With that post in mind, I wanted to throw out some additional thoughts for those people who want to or plan to get their license to buy/sell their own properties. While the logistical parts of being a real estate agent are pretty simple and can be accomplished by anyone who can do paperwork, follow some basic rules and regulations, etc, there are some aspects of being a great agent that require some not-so-common skills.

For those considering their license, I just wanted to take a few minutes to touch on some of those other aspects of being a great agent, and how to tackle those areas if you don’t personally have the skills…

Communicate, Communicate, Communicate

The number one skill of a great agent is the ability to communicate effectively and to make the agent/buyer on the other side of the transaction feel comfortable and appreciated.

As a buyer myself (and having my wife as our agent), we’ve had other agents that have failed to return our phone calls, agents who don’t keep us updated as to the status of a transaction, and even agents who don’t bother to respond to an offer we’ve submitted! These are agents that I will go out of my way not to work with in the future, and especially in a market like this (a buyer’s market), not communicating with your buyers or your buyer’s agent is likely to lose you lots of business.

Just the other day, we had an agent who thanked us for answering the phone over the weekend to give him more information about one of our properties.

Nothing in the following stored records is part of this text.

(* ===== verification/_CoqProject ===== *)
-Q . S2P
Prelude.v
Text.v
HostFs.v
HostFacts.v
Common.v
WriteInterceptor.v
Safeguard.v
UndoLog.v
UndoInterceptor.v
UndoHooks.v
UndoEvict.v
UndoFacts.v
UndoCapture.v
UndoSteps.v
UndoCorrect.v
UndoTheorems.v
UndoLife.v
StdioProtocol.v
McpProtocol.v
ControlProtocol.v
ControlHandler.v
ControlTheorems.v
ControlUndo.v
CommandWaiter.v
PathValidation.v
Stdio.v
Mcp.v
RecentWrites.v
Classifier.v
ClassifierFacts.v
P9Wire.v
P9Messages.v
P9Codec.v
P9Ops.v
P9Server.v
P9Sim.v
P9Total.v
P9Loop.v
P9Facts.v
UndoBackend.v
P9Undo.v
P9Session.v
InodeMap.v
Fuse.v
FileSystem.v
Descriptors.v
FuseServer.v
FuseFacts.v
FuseCalls.v
FuseListing.v
FusePanic.v
SoftIdMap.v
XattrMap.v
InodeStore.v
InodeRefs.v
InodeLife.v
ReadDir.v
PassthroughHost.v
ReadOnly.v
Passthrough.v
PassthroughOps.v
PassthroughRefs.v
PassthroughSession.v
PassthroughHandles.v
VirtioFs.v
VirtioUndo.v
VirtioSession.v
FuseSession.v
FsWatcher.v
FsWatcherFacts.v
Qemu.v
QemuFacts.v
Orchestrator.v
OrchestratorFacts.v
OrchestratorTools.v
SessionLife.v
SearchTools.v
SessionRequests.v
ToolPaths.v
SessionBash.v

It never even occurred to us that some agents wouldn’t answer EVERY phone call immediately, but apparently there are plenty who don’t.

If you’re not a strong communicator, and you don’t think you can build these skills, let me suggest that you hire a good agent to sell your houses instead of trying to do it yourself.

Make Every Showing Perfect

I can’t tell you the number of times we’ve called a listing agent to inquire about seeing one of their properties, having them tell us to go see it, and upon arriving at the property, it’s clear that the agent hasn’t been there in a long time. Maybe the key is missing from the lockbox; maybe there are no flyers left; maybe there are light-bulbs burned out in dark areas of the house; etc.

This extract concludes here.